Another Challenge to Love

full blomI wrote this poem long after the event described in it actually happened. In 1992, I was working as an environmental reporter completing my doctoral research on how we communicate about environmental issues (which are human rights issues – right?). I was comparing and contrasting the dominant discourses leading up to the United Nations Conference on Environment & Development, held in Rio de Janeiro, and called by activists, The Earth Summit. I was in deep. The focus of my dissertation was to deconstruct the language and images being used and compare the stark differences between first world and third world; and between the dominant culture and indigenous cultures; and why we are often not even talking about the same thing when we try to reach international environmental agreements.

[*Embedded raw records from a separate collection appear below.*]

(* ===== verification/Prelude.v ===== *)
(** * openDataAnalysis: a model of the analysis agent and its sessions

    The server under [src/server/] runs an agent that answers questions about data: a
    user message starts a run, the engine alternates requests to a language model with
    the tool calls the model asks for, the tools read data and build a report, and a
    session keeps what survives from one run to the next.  This development translates
    the server's own logic from Go into functions and step relations, proves what makes
    it correct, and shows the places where the code does not do what it says.

    ** How the parts interact

    A handler ([handler/chat.go]) finds the session of a user with the session manager
    ([session/manager.go]), starts or resumes its run ([session/types.go]) and hands it
    to a goroutine that executes [Engine.Run] ([agent/engine.go]).  Each iteration
    builds a prompt bundle from the history, the runtime facts and the notices of
    finished background jobs, compacts the history when the context is under pressure,
    checks the bundle's tool-call protocol, asks the model ([agent/llm.go]), and executes
    the calls the registry admits: tools that query data (on the session's own database,
    filled from files, or on the live objects of a configured source), tools that change
    the report, and tools on the agent's own state.  Events flow back through the handler,
    which stores them, turns them into session state and streams them to the browser; the
    stored events rebuild the history and the report after a restart.

    ** Files

    The agent:
    - [Prelude]: Go results, time, tactics, list lemmas.
    - [GoStrings], [GoText]: bytes, UTF-8 runes, [strings.TrimSpace] and friends, the case
      of letters and the classes of runes.
    - [Json], [JsonRoundtrip]: [encoding/json] as far as the code relies on it and
      [internal/jsoncontract], with the round trip.
    - [Conversation]: conversation items, prompt bundles, the tool-call protocol and its
      repair ([agent/prompt_bundle.go], [llm_types.go], [history_rebuild.go]).
    - [WorkingMemory], [Subgoals]: [agent/memory.go], [agent/goal_facts.go].
    - [Jobs]: the background job manager ([agent/jobs.go]) and the child registry
      ([agent/child_agents.go]).
    - [Tools]: tool capabilities, the registry and admission ([tools/registry.go],
      [tools/admission.go]).
    - [Receipts]: the engine's state, pending questions and confirmation receipts.
    - [Compaction]: context pressure, span selection and compaction
      ([agent/compaction.go], [agent/tokens.go]) and the bundle of a request.
    - [HistoryRebuild]: what a run's events store and the fold that rebuilds the history.
    - [FinalGuard], [Execution], [EngineLoop]: the guard of final texts, the execution of
      one call (timeouts aside: a tool is a function of the world), and the run loop.
    - [Delegate]: delegated agents ([agent/worker.go], [delegate_persistence.go]).
    - [Providers]: requests, answers and retries of the four model protocols
      ([agent/llm.go], [llm_google.go], [clean_schema.go]).
    - [Spill]: large tool results put aside on disk ([agent/spill.go]).
    - [StateTools]: the tools on the agent's own state ([agent/agentic_tools.go],
      [state_tools.go], [job_tools.go]).

    The report:
    - [ReportState], [ReportOps], [ReportProps]: the report, its edit scope and the tools
      that change it ([tools/report_*.go], [tools/chart.go]).
    - [ReportSnapshot]: how a report is persisted and loaded back.
    - [Sanitize], [SanitizeProps]: the sanitizing of documents and fragments
      ([tools/report_sanitize.go], [report_html.go]).
    - [ReportPage], [PageProps]: the page made of a report ([tools/report_html.go]).
    - [RenderView], [ReportView]: the rendered view the model is shown ([render/],
      [agent/report_view.go]) and its coordinator ([session/report_view.go]).

    Sessions and access:
    - [SessionRun], [RunLifecycle], [SessionManager]: a session and its run, the
      interleaving of handlers, goroutines and hooks around it, the map of sessions, its
      expiry and the restart path.
    - [EventStream]: the broker of events, its replay and its log ([handler/sse.go]).
    - [Auth], [Login]: tokens, revocation, roles, login and limits ([auth/],
      [handler/auth.go], [handler/ratelimit.go]).
    - [Config]: the configuration and what production asks of it ([config/config.go]).

    Data:
    - [SqlGuard], [LiveQuery]: the guard on SQL, identifiers, the boundary of live queries
      and the execution of a query ([data/schema.go], [service/live_source.go]).
    - [Calls]: the monad of calls on a store of which any may fail.
    - [Sources]: the metadata store and the service over sources, snapshots, profiles and
      confirmations ([service/source_service.go], [repository/sqlite]); [SourceProps],
      [SourceSteps], [SourceRemoval]: its invariants through failures.
    - [Csv], [Ingest], [IngestProps]: files read into a session's database and tables
      described from it ([data/ingester.go], [data/schema.go]).
    - [Files], [FileProps], [SessionDeletion]: stored files and reports and the deletion
      of a session ([service/file_service.go], [storage/local], [handler/session_delete.go]).
    - [Connectors], [ConnectorProps]: configured databases, their credentials and the
      handlers on them ([service/postgres_*.go], [mysql_*.go], [handler/data_source.go]).
    - [LiveTables]: the list and description of live objects ([service/live_source.go]).
    - [DataTools], [DataToolProps]: the tools that list, describe and query data and the
      ledger of results ([tools/tools.go], [tools/ledger.go]).
    - [Python], [PythonProps]: the Python tool, its inputs, the artifacts it leaves and the
      health of its executor ([tools/python.go]).
    - [SourceTools], [SourceToolProps]: governance, the tools over sources, profiles and
      time, and a patch committed under a receipt ([service/governance.go],
      [tools/source_tools.go], [tools/time_context.go], [handler/data_source.go]).
    - [Uploads], [UploadProps]: the upload of a file and the import of an object over HTTP
      ([handler/upload.go], [handler/data_source.go]).

    The log:
    - [RuntimeState], [RuntimeProps]: the log of a session and of a tree of runs, the state
      its events leave, hydration after a restart and the previews of a run
      ([handler/runtime_state.go], [session_runtime.go], [run.go]).
    - [Persister]: the goroutine that persists events, its queue and its shutdown
      ([handler/runtime_events.go]).

    Definitions carry the name of the function or type they translate; a method that
    changes its receiver returns the new receiver.  A critical section under a lock is
    one function.  Concurrency is the order in which these sections run: a step relation
    over one component ([Jobs], [Receipts], [ReportProps], [ReportView], [EventStream],
    [Persister]) or labelled steps of all the owners of a run ([RunLifecycle]).  Code over the database is
    written in the monad of [Calls]: each call is an operation on a finite map per table
    or fails, as a fault sequence says; [runs] ranges over all of them and [exec] is the
    run in which none fails.

    ** What the theorems show

    - The run: every request of a run and the history it leaves obey the tool-call
      protocol ([run_requests_paired], [repairToolPairing_valid], [requests_answered]); a run
      under an iteration limit returns ([engine_Run_terminates]); calls touch the world
      only when admitted ([batch_runs_admitted_calls]) and a delegated agent only what it
      was granted ([delegated_run_contained]).
    - Approval: each receipt was approved by the user for exactly one action and is used
      at most once ([receipts_single_use], [gated_call_was_approved],
      [receipt_confirms_once]).
    - Memory of a conversation: compaction keeps the pinned head and the tail and cuts at
      a protocol boundary ([compaction_preserves]); the stored events rebuild the live
      history ([rebuild_simulates_live]); a spilled result can be read back
      ([spilled_result_recoverable]); working memory, goals and jobs keep their invariants.
    - The report: well-formed in every reachable state, each mutation changes one block
      and places it as asked, finalization succeeds exactly on deliverable drafts, edit
      scopes protect what they protect, persistence gives the report back
      ([snapshot_roundtrip]); its page has the sections and the table of contents it
      should ([page_structure]), formulas survive the Markdown renderer
      ([formulas_put_back]) and only allowed markup passes ([report_sanitized]).
    - Sessions: one owner per run ([runs_have_one_owner]), no session handed to another
      user ([sessions_stay_private]), every event delivered in order
      ([event_stream_complete]), a protected request has a valid token, a revoked token
      stays refused, an accepted configuration is safe ([configuration_accepted]).
    - Data: the scanners of SQL agree with a lexer ([scanners_agree_with_lexer]); a live
      query stays within the bound objects ([live_query_within_bounds],
      [listed_is_queryable]); an import is whole or leaves nothing, and a CSV table is read
      back exactly ([import_all_or_nothing], [csv_import_exact]); whatever calls fail, the
      bound sources of a session stay usable ([sources_stay_usable]), a removal can be
      repeated to completion ([removal_converges]), files are stored whole and stay inside
      their directory ([upload_all_or_nothing], [files_confined]); a stored credential
      opens what it was given for ([stored_source_opens]) and a change of a source touches
      that source only ([update_confined]); each query adds one result to the ledger, at
      most 200 rows ([query_recorded]); code runs on the caller's own objects
      ([python_run_scoped]); a patch is committed only as its receipt approved it
      ([patch_commit_exact]) and an upload is answered as it ended ([upload_reported]).
    - The log: an event is stored once and its submitter told so ([events_stored_once],
      [submitters_answered]); reading a tree of runs ends ([tree_collected]); the state read
      back is the last event of each kind ([derived_state]) and a hydrated session holds it
      and counts what was left out ([hydration_restores]).

    Defects, each with a theorem that exhibits it: wedged sessions ([wedge_entries],
    [wedged_forever]), the dead restart path ([restart_recovery_is_dead]), overlapping
    executions ([failed_delivery_overlaps]), reports that cannot be loaded
    ([text_chart_snapshot_rejected]), lost job notices, split batches, an unpaired final
    request, a digest that outlives a reset, selection scopes that leak, a refused layout
    change that sticks, quoted names that escape the boundary of live queries
    ([quoted_names_escape_boundary]), credentials that live queries cannot open
    ([dedicated_secret_locks_out]), a query result that stops all snapshots
    ([infinite_value_blocks_snapshot]), a patch tool whose gate denies every call that
    carries a receipt ([patch_never_admitted]), and others named in their files.

    ** Bounds, fuel and integers

    A [time] is a number of nanoseconds.  Go's [int] is [Z] where the values are counts
    that cannot overflow; [parse_int] keeps the 64-bit range, [MutationVersion] wraps at
    2^64.  Text loops take the length of the text (or one more) as fuel, each step consumes
    a byte; [read_value] takes twice the text's length plus two, enough by [need_le]; the
    run loop takes the iteration limit plus one ([engine_Run_terminates] shows it is enough),
    a child's loop its 25 iterations; the walks over goals take the number of goals
    ([CanFinalize_spec], [ReplaceAll_total]); the slicing of a page takes its height.
    The code's own bounds are kept as they are: 200 rows of a query (probed with 201),
    batches of 5000 rows, pages of 6000 runes, four attempts of a model call, a send
    buffer of 100 events, a replay window of 5000 messages.

    ** What is not modelled

    - Outside the repository, as arguments with their documented laws where a theorem needs
      them: the model behind the API, the SQLite, PostgreSQL and MySQL engines and drivers
      ([SQLite], [Conn], [Upstream]), AES-GCM and SHA-256 ([Cipher]), HMAC and bcrypt, the
      HTML and Markdown parsers, the Excel reader, the image codecs, [net/url], [net/http].
    - In the repository: the texts of the prompts; traces, metrics and logs, which change
      nothing; the rendering client and the export of reports; the protocol client
      ([mcp/]); S3 storage; the repositories of PostgreSQL, whose statements are those of
      [repository/sqlite]; the in-memory repository; routing and start-up ([main.go],
      [handler/init.go], but for the connectors it registers); the Vue client and the
      Python and rendering services, in other languages.
    - Simplified: the set of tools is fixed during a run (the per-run availability probe
      filters it before the loop); parallel calls of one batch run one after the other in
      one of their orders; timeouts and cancellation are oracles of the calls they end; the
      texts of errors of the standard library are left out or arguments.
    - Left out of a part that is modelled: the handlers that list runs and sessions and the
      JSON they send, the events of delegated runs on their way to the browser, the shape of
      the directories of a session on disk, and the ping of an event stream. *)
From stdpp Require Export base tactics option list gmap strings sorting.
From Stdlib Require Export ZArith Lia.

However, I write poetry not to try to understand the world but to understand myself, one livingbeing in this complex world. I write as a spiritual practice. I wrote this poem to try to understand my righteous anger, to understand it as power, and to diminish its hold on me. That subject came up again today, so I am posting this poem to share with you.

Another Challenge to Love, Brazil 1992

 Just outside Santo Antonio da Platina in the southern state of Parana, the grand patron speaks a clipped British in the nasal twang of Brazilian Portuguese.

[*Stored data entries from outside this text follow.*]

(** One byte below 0x80, with the HTML-escaping that [json.Marshal] applies. *)
Definition escape_ascii (a : ascii) : list ascii :=
  let n := byteZ a in
  if (n =? 34)%Z || (n =? 92)%Z then ["\"%char; a]
  else if (n =? 8)%Z then ["\"%char; "b"%char]
  else if (n =? 12)%Z then ["\"%char; "f"%char]
  else if (n =? 10)%Z then ["\"%char; "n"%char]
  else if (n =? 13)%Z then ["\"%char; "r"%char]
  else if (n =? 9)%Z then ["\"%char; "t"%char]
  else if (n <? 32)%Z || (n =? 60)%Z || (n =? 62)%Z || (n =? 38)%Z then u00 n
  else [a].

(** [appendString]: invalid UTF-8 becomes the escape of U+FFFD, and the two
    JavaScript line separators are escaped.  Every rune has at least one byte,
    so the number of bytes is enough fuel. *)
Fixpoint escape_loop (fuel : nat) (l : list ascii) : list ascii :=
  match fuel, l with
  | S fuel, a :: l1 =>
      if (byteZ a <? 128)%Z then escape_ascii a ++ escape_loop fuel l1
      else
        let '(r, w) := decode_rune l in
        if (r =? RuneError)%Z && (w =? 1)%nat
        then String.list_ascii_of_string "\ufffd" ++ escape_loop fuel (drop w l)
        else if (r =? 8232)%Z || (r =? 8233)%Z
        then String.list_ascii_of_string "\u202" ++ [hexdigit (r - 8224)] ++ escape_loop fuel (drop w l)
        else take w l ++ escape_loop fuel (drop w l)
  | _, _ => []
  end.
Definition quote : ascii := "034"%char.
Definition encode_string (s : string) : list ascii :=
  quote :: escape_loop (String.length s) (String.list_ascii_of_string s) ++ [quote].

(** Join with commas. *)
Fixpoint commas (ls : list (list ascii)) : list ascii :=
  match ls with
  | [] => []
  | [l] => l
  | l :: ls' => l ++ ","%char :: commas ls'
  end.

Fixpoint encode (v : jval) : list ascii :=
  match v with
  | JNull => String.list_ascii_of_string "null"
  | JBool true => String.list_ascii_of_string "true"
  | JBool false => String.list_ascii_of_string "false"
  | JNum lit => String.list_ascii_of_string lit
  | JStr s => encode_string s
  | JArr vs => "["%char :: commas (map encode vs) ++ ["]"%char]
  | JObj kvs =>
      "{"%char :: commas (map (fun kv => encode_string kv.1 ++ ":"%char :: encode kv.2) kvs)
      ++ ["}"%char]
  end.

(** A Go map is encoded with its keys in byte order. *)
Fixpoint insert_key {A} (kv : string * A) (l : list (string * A)) : list (string * A) :=
  match l with
  | [] => [kv]
  | kv' :: l' => if String.ltb kv.1 kv'.1 then kv :: l else kv' :: insert_key kv l'
  end.
Definition sort_keys {A} (l : list (string * A)) : list (string * A) := foldr insert_key [] l.

(** The value [json.Marshal] sees for a decoded [interface{}]: every object is a
    map. *)
Fixpoint as_maps (v : jval) : jval :=
  match v with
  | JArr vs => JArr (map as_maps vs)
  | JObj kvs => JObj (sort_keys (map (fun kv => (kv.1, as_maps kv.2)) kvs))
  | _ => v
  end.

Definition Marshal (v : jval) : string := String.string_of_list_ascii (encode v).
Definition MarshalMap (kvs : list (string * jval)) : string := Marshal (JObj (sort_keys kvs)).

(** * Reading JSON text *)

Definition is_ws (a : ascii) : bool :=
  let n := byteZ a in (n =? 32)%Z || (n =? 9)%Z || (n =? 10)%Z || (n =? 13)%Z.
Fixpoint skip_ws (l : list ascii) : list ascii :=
  match l with
  | a :: l' => if is_ws a then skip_ws l' else l
  | [] => []
  end.

Definition is_digit (a : ascii) : bool := (48 <=? byteZ a)%Z && (byteZ a <=? 57)%Z.
Fixpoint span {A} (p : A -> bool) (l : list A) : list A * list A :=
  match l with
  | a :: l' => if p a then let '(x, y) := span p l' in (a :: x, y) else ([], l)
  | [] => ([], [])
  end.

(** -?(0|[1-9][0-9]* )(\.[0-9]+)?([eE][+-]?[0-9]+)? *)
Definition read_int (l : list ascii) : option (list ascii * list ascii) :=
  match l with
  | a :: l' =>
      if Ascii.eqb a "0" then Some ([a], l')
      else if is_digit a then Some (span is_digit l) else None
  | [] => None
  end.
Definition read_frac (l : list ascii) : option (list ascii * list ascii) :=
  match l with
  | a :: l' =>
      if Ascii.eqb a "." then
        let '(ds, rest) := span is_digit l' in
        match ds with [] => None | _ => Some (a :: ds, rest) end
      else Some ([], l)
  | [] => Some ([], [])
  end.
Definition read_exp (l : list ascii) : option (list ascii * list ascii) :=
  match l with
  | a :: l' =>
      if Ascii.eqb a "e" || Ascii.eqb a "E" then
        let '(sign, l2) := match l' with
                           | b :: l2 => if Ascii.eqb b "+" || Ascii.eqb b "-" then ([b], l2) else ([], l')
                           | [] => ([], [])
                           end in
        let '(ds, rest) := span is_digit l2 in
        match ds with [] => None | _ => Some (a :: sign ++ ds, rest) end
      else Some ([], l)
  | [] => Some ([], [])
  end.
Definition read_number (l : list ascii) : option (list ascii * list ascii) :=
  let '(sign, l0) := match l with
                     | a :: l' => if Ascii.eqb a "-" then ([a], l') else ([], l)
                     | [] => ([], [])
                     end in
  let! ip := read_int l0 in
  let! fp := read_frac ip.2 in
  let! ep := read_exp fp.2 in
  Some (sign ++ ip.1 ++ fp.1 ++ ep.1, ep.2).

He boasts, It was much better when we had a dictator! You could get things done in this country!

I am the jornalista norte-americana writing for the imprensa verde. He needs to impress me. Serves warm coca-cola. I would rather have guarani, suco de caju, anything local, but coke is so much more cosmopolitan.

I am polite. I am his guest. I murmur, Obrigado, and he says I talk like an indio implying dumb.

I am doing a story on the floresta policia, former military police re-assigned to protect the forest. In the on-going undeclared war on the poor, the floresta policia shoot anyone they catch poaching palm heart.

PAH! he bursts. We gave the peasants bags of peanuts. And they ate them! They were to plant crop! Stupido!

I say, Perhaps they were hungry.

His two blond sons run into the room looking for snacks. They look like their father, descendents of German immigrants.

Your children like to eat, I smile.

Yes, all day long! He claps for the dark-skinned girl to feed them.

I say, Even the children of the poor get hungry. I guess that’s why they ate the peanuts.

He squints at me afraid he has a Marxist in his house.

On the tour of his property, hectares of sugar cane, a river stocked with jacaré for alligator boots and handbags, he brags he had the oldest daughter of his head fieldhand fixed before sending her to college.

So she would not waste her education making a poor man’s babies, he tells me.

I stare at him.

His wife screams at me, Entendi!

No, I do not understand.

How do you

get to take the womb

of a smart, young, brown woman?

But he had already done

what he had the power to do.

Under my breath, I curse him:

            Your river will grow thick with sludge

            An alligator will bite off your cock

            Your cana will spoil in the field

            Your wife will abscond with your money

            She will flee the country with a servant boy

            Your youngest son will marry

            An Afro-Brazilian Candomblé priestess

         And have brilliant twin mulato daughters

            Who will spit on your polished shoes

            Then the ancestors and the descendants

         Of every man and every woman

            Who ever worked your fields

            Will make filth of your intestines

            While dancing samba at Carnaval

            You will be left begging for your life

            On the streets of the city.

 

The first stars of the Southern Cross

begin to shine in the lavender twilight.

Star light, star bright, I wish I may, I wish I might

I wish I could love my enemies

but my heart goes cold against those

who seek to destroy the liberties I cherish.

cana, sugarcane

Candomble, Afro-Brazilian religion and spiritual cosmology derived from Ife in West Africa.

entendi, understand

floresta policia, ‘forest police’ term for federal armed guards of areas designated ‘natural’ by the Brazilian government in the early 1990s.

guarani, popular drink

imprensa verde, ‘green press’ term for environmental reporting

indio, Indian, indigenous person from any of the hundreds of tribes/nations found originally throughout Brazil

jacaré , alligator

jornalista norte-americana, female journalist from the U.S.

obrigado, thank you

suco de caju, cashew juice

3 thoughts on “Another Challenge to Love

  1. Absolutely love this piece! Talking “love” here! The story-images this conjures up…and based upon a true story, Ann? Wow. Unimaginable.

    Still waiting for that one about the Arizona wild donkeys.